┌─ Records shown

(** The loop takes the next bytes off the queue. *)
Lemma read_frames_run l sz : Forall mb_wf l -> 0 < sz -> zlen (concat (map frame_bytes l)) <= SIZE_MAX ->
  exists l', read_frames l sz (zlen (concat (map frame_bytes l))) =
      Some (take (Z.to_nat sz) (concat (map frame_bytes l)), l', zlen (concat (map frame_bytes l'))) /\
    Forall mb_wf l' /\ map frame_bytes l' = pull (map frame_bytes l) (Z.to_nat sz).
Proof.
  intros Hl. revert sz. induction Hl as [|af l Haf Hl IH]; intros sz Hsz Hmax.
  { exists []. cbn. by rewrite firstn_nil. }
  cbn [map concat] in *. rewrite zlen_app in *. pose proof (frame_len af Haf) as Hf.
  pose proof (zlen_nonneg (concat (map frame_bytes l))). destruct (left_room af Haf) as [Hl0 _].
  set (n := Z.min (mbuf_get_left af) sz) in *.
  destruct (frame_read af n Haf ltac:(lia)) as (af' & E & W' & L' & B').
  cbn [read_frames]. fold n. rewrite E. cbn [mbind option_bind].
  rewrite usz_small by (rewrite Hf in *; lia).
  unfold zlen in Hf. cbn [pull]. destruct (Z.ltb_spec sz (mbuf_get_left af)) as [Hlt|Hge].
  - assert (n = sz) as -> by lia. rewrite Z.eqb_refl. replace (mbuf_get_left af' =? 0) with false by lia.
    replace (Z.to_nat sz <? length (frame_bytes af))%nat with true by (symmetry; apply Nat.ltb_lt; lia).
    exists (af' :: l). cbn [app map concat]. rewrite B', zlen_app. split; [|split; [by constructor|done]].
    rewrite take_app_le by lia. do 2 f_equal. unfold zlen. rewrite length_drop. lia.
  - replace (mbuf_get_left af' =? 0) with true by lia. cbn [app].
    replace (Z.to_nat sz <? length (frame_bytes af))%nat with false by (symmetry; apply Nat.ltb_ge; lia).
    destruct (Z.eqb_spec n sz) as [Hn|Hn].
    + replace (Z.to_nat sz =? length (frame_bytes af))%nat with true by (symmetry; apply Nat.eqb_eq; lia).
      exists l. split; [|done]. rewrite Hn, take_app_le by lia. do 2 f_equal. unfold zlen. lia.
    + replace (Z.to_nat sz =? length (frame_bytes af))%nat with false by (symmetry; apply Nat.eqb_neq; lia).
      destruct (IH (sz - n) ltac:(lia) ltac:(unfold zlen in *; lia)) as (l' & E' & W & P).
      replace (zlen (frame_bytes af) + zlen (concat (map frame_bytes l)) - n)
        with (zlen (concat (map frame_bytes l))) by (unfold zlen; lia).
      rewrite E'. cbn [mbind option_bind]. exists l'. split; [|split; [done|]].
      * rewrite (take_ge (frame_bytes af)) by lia. rewrite take_app_ge by lia. do 4 f_equal. f_equal. lia.
      * rewrite P. f_equal. lia.
Qed.

Lemma pull_content l n : concat (pull l n) = drop n (concat l).
Proof.
  revert n. induction l as [|f l IH]; intros n; cbn [pull concat]; [by rewrite drop_nil|].
  destruct (Nat.ltb_spec n (length f)); [cbn; by rewrite drop_app_le by lia|].
  destruct (Nat.eqb_spec n (length f)) as [->|]; [by rewrite drop_app_length|].
  rewrite IH, drop_app_ge by lia. done.
Qed.

(** ** Runs *)

Inductive op := o_write (d : list Z) | o_read (p : list Z) | o_get (now ptime : Z) (p : list Z) | o_flush.

Section Runs.
Context (alloc_ok : Z -> bool) (junk : Z -> Z) (Hmem : forall n, alloc_ok n = true).

Definition exec (o : op) : M aubuf (Z * list Z) :=
  match o with
  | o_write d => e ← aubuf_write alloc_ok junk d; mret (e, [])
  | o_read p => p ← aubuf_read p; mret (0, p)
  | o_get now ptime p => aubuf_get now ptime p
  | o_flush => aubuf_flush ;; mret (0, [])
  end.

Fixpoint run (l : list op) : M aubuf (list (Z * list Z)) :=
  match l with
  | [] => mret []
  | o :: l => r ← exec o; rs ← run l; mret (r :: rs)
  end.

(** The queue with the time of the next timed read. *)
Definition q_exec (wish max : Z) (o : op) (s : queue * Z) : (Z * list Z) * (queue * Z) :=
  let '(q, t) := s in
  match o with
  | o_write d => ((0, []), (q_write max d q, t))
  | o_read p => let '(p, q) := q_read wish p q in ((0, p), (q, t))
  | o_get now ptime p =>
    if ptime =? 0 then ((EINVAL, p), (q, t)) else
    let t := if t =? 0 then now else t in
    if now <? t then ((ETIMEDOUT, p), (q, t)) else
    let '(p, q) := q_read wish p q in ((0, p), (q, u64 (t + ptime)))
  | o_flush => ((0, []), (mk_queue [] true, 0))
  end.

Fixpoint q_run (wish max : Z) (l : list op) (s : queue * Z) : list (Z * list Z) * (queue * Z) :=
  match l with
  | [] => ([], s)
  | o :: l => let '(r, s) := q_exec wish max o s in let '(rs, s) := q_run wish max l s in (r :: rs, s)
  end.

(** The bytes written. *)
Definition input (l : list op) : list Z := concat (map (fun o => match o with o_write d => d | _ => [] end) l).

Definition refines (ab : aubuf) (wish max : Z) (s : queue * Z) : Prop :=
  ab_wf ab /\ abs ab = s.1 /\ ts ab = s.2 /\ wish_sz ab = wish /\ max_sz ab = max.

(** A frame holding the data is appended. *)
Lemma write_frame d : zlen d <= SIZE_MAX ->
  exists mb mb1 e, mbuf_alloc alloc_ok junk (zlen d) = Some mb /\ mbuf_write_mem alloc_ok junk mb d = Some (e, mb1) /\
    mb_wf (set_pos 0 mb1) /\ frame_bytes (set_pos 0 mb1) = d.
Proof using Hmem.
  intros Hd. pose proof (zlen_nonneg d). unfold mbuf_alloc, mbuf_resize. rewrite Hmem. cbn [negb Z.eqb].
  set (n := if zlen d =? 0 then DEFAULT_SIZE else zlen d).
  assert (Hn : 0 <= n <= SIZE_MAX /\ zlen d <= n) by (subst n; unfold DEFAULT_SIZE, SIZE_MAX in *; case_match; lia).
  set (mb := mk_mbuf _ _ _ _). assert (Hwf : mb_wf mb).
  { split; [apply grow_len; apply Hn|]. cbn [mb mb_pos mb_end mb_size mbuf_init]. unfold SIZE_MAX in *. lia. }
  destruct (puts_mem alloc_ok junk Hmem d mb Hwf ltac:(change (mb_pos mb) with 0; lia)) as (mb1 & E & W & P & F & S & _).
  exists mb, mb1, 0. split; [done|]. split; [exact E|].
  change (mb_pos mb) with 0 in *. change (mb_end mb) with 0 in *.
  assert (Hwf1 : mb_wf (set_pos 0 mb1)) by (apply wf_set_pos; [done|lia]).
  split; [done|]. unfold frame_bytes. cbn [mb_pos set_pos]. rewrite left_diff by (cbn [mb_pos mb_end set_pos]; lia).
  cbn [mb_pos mb_end set_pos].
  replace (mb_end mb1 - 0) with (zlen d) by lia. change (bytes (set_pos 0 mb1)) with (bytes mb1). by rewrite S.
Qed.

Lemma write_refines ab wish max q t d :
  refines ab wish max (q, t) -> zlen (content q) + zlen d <= SIZE_MAX ->
  exists ab', aubuf_write alloc_ok junk d ab = Some (0, ab') /\ refines ab' wish max (q_write max d q, t).
Proof using Hmem.
  intros ((Hf & Hc) & Ha & Ht & Hw & Hm) Hs. cbn [fst snd] in *. pose proof (zlen_nonneg (content q)).
  pose proof (zlen_nonneg d). destruct (write_frame d ltac:(lia)) as (mb & mb1 & e & E1 & E2 & Wf & Fb).
  unfold aubuf_write. rewrite E1. unfold mbind, M_bind, of_option. rewrite E2. unfold aubuf_append. rewrite Hmem. cbn [negb].
  unfold mbind, M_bind, modify, mret, M_ret. cbn [max_sz cur_sz afl set_afl].
  rewrite <- (frame_len _ Wf), Fb, Hc, Ha, usz_small by lia. rewrite Hm.
  set (mbf := set_pos 0 mb1) in *. assert (Hq : frames q = map frame_bytes (afl ab)) by (by rewrite <- Ha).
  assert (Hz : zlen (concat (frames q ++ [d])) = zlen (content q) + zlen d).
  { unfold content. by rewrite concat_app, zlen_app, concat_cons, app_nil_r. }
  eexists. split; [done|]. unfold q_write. rewrite Hz.
  assert (Hall : Forall mb_wf (afl ab ++ [mbf])) by (apply Forall_app; split; [done|by constructor]).
  assert (Hmap : map frame_bytes (afl ab ++ [mbf]) = frames q ++ [d]) by (rewrite map_app, Hq; cbn; by rewrite Fb).
  destruct (negb (max =? 0) && (max <? zlen (content q) + zlen d)).
  - destruct (afl ab ++ [mbf]) as [|af l] eqn:El; [by destruct (afl ab)|].
    apply Forall_cons in Hall as [Waf Hl]. cbn [map] in Hmap. rewrite <- Hmap in Hz. cbn [concat] in Hz.
    rewrite zlen_app, (frame_len af Waf) in Hz. destruct (left_room af Waf) as [? _].
    pose proof (zlen_nonneg (concat (map frame_bytes l))).
    rewrite <- Hmap. cbn [tail]. split; [split; [done|]|split; [by cbn; rewrite <- Ha|by cbn]].
    cbn [cur_sz set_afl]. rewrite usz_small by lia. unfold abs, content in *. cbn [frames afl set_afl]. lia.
  - split; [split; [done|]|split; [unfold abs; cbn [afl filling set_afl]; rewrite Hmap; by rewrite <- Ha|by cbn]].
    cbn [cur_sz set_afl]. unfold abs, content in *. cbn [frames afl set_afl]. rewrite Hmap. lia.
Qed.

Lemma read_refines ab wish max q t p :
  refines ab wish max (q, t) -> zlen (content q) <= SIZE_MAX ->
  exists ab', aubuf_read p ab = Some ((q_read wish p q).1, ab') /\ refines ab' wish max ((q_read wish p q).2, t).
Proof.
  intros ((Hf & Hc) & Ha & Ht & Hw & Hm) Hs. cbn [fst snd] in *. unfold aubuf_read, q_read.
  destruct (Z.eqb_spec (zlen p) 0) as [E0|E0]; [by exists ab|]. pose proof (zlen_nonneg p).
  unfold mbind, M_bind, gets, modify, mret, M_ret. cbn [id]. rewrite Hc, Hw. rewrite Ha.
  assert (Hfl : filling ab = fill q) by (by rewrite <- Ha). rewrite Hfl.
  set (short := zlen (content q) <? (if fill q then wish else zlen p)).
  assert (Hq : frames q = map frame_bytes (afl ab)) by (by rewrite <- Ha).
  destruct (short && fill q) eqn:Esf; cbn [fst snd].
  - apply andb_true_iff in Esf as [Es Ef]. rewrite Es. eexists. split; [done|].
    split; [split; [done|]|split; [|by cbn]].
    + cbn [cur_sz set_filling]. rewrite Hc, Ha. unfold content, abs. cbn [frames afl set_filling]. by rewrite <- Hq.
    + unfold abs. cbn [afl filling set_filling fst]. by rewrite <- Hq.
  - destruct (read_frames_run (afl ab) (zlen p) Hf ltac:(lia)) as (l' & E & W & P); rewrite <- Hq in *; [done|].
    change (concat (frames q)) with (content q) in E. unfold of_option. rewrite E. eexists.
    assert (Hn : Z.to_nat (zlen p) = length p) by (unfold zlen; lia). rewrite Hn in *. split; [done|].
    cbn [afl set_afl set_filling]. split; [split; [done|]|split; [|by cbn]].
    + unfold content, abs. cbn [cur_sz set_afl frames afl]. done.
    + unfold abs. cbn [afl filling set_filling set_afl fst]. by rewrite P.
Qed.

Lemma q_read_len wish p q : zlen (content (q_read wish p q).2) <= zlen (content q).
Proof.
  unfold q_read. destruct (zlen p =? 0); [done|]. destruct (_ && _); cbn [snd]; [done|].
  unfold content. cbn [frames]. rewrite pull_content. unfold zlen. rewrite length_drop. lia.
Qed.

└─

**Problem:** In the entries, the line containing "fst]. by rewrite <- Hq." and every line after it through the last are to be duplicated exactly, and no other line is to be included.

**Your response:**
    + unfold abs. cbn [afl filling set_filling fst]. by rewrite <- Hq.
  - destruct (read_frames_run (afl ab) (zlen p) Hf ltac:(lia)) as (l' & E & W & P); rewrite <- Hq in *; [done|].
    change (concat (frames q)) with (content q) in E. unfold of_option. rewrite E. eexists.
    assert (Hn : Z.to_nat (zlen p) = length p) by (unfold zlen; lia). rewrite Hn in *. split; [done|].
    cbn [afl set_afl set_filling]. split; [split; [done|]|split; [|by cbn]].
    + unfold content, abs. cbn [cur_sz set_afl frames afl]. done.
    + unfold abs. cbn [afl filling set_filling set_afl fst]. by rewrite P.
Qed.

Lemma q_read_len wish p q : zlen (content (q_read wish p q).2) <= zlen (content q).
Proof.
  unfold q_read. destruct (zlen p =? 0); [done|]. destruct (_ && _); cbn [snd]; [done|].
  unfold content. cbn [frames]. rewrite pull_content. unfold zlen. rewrite length_drop. lia.
Qed.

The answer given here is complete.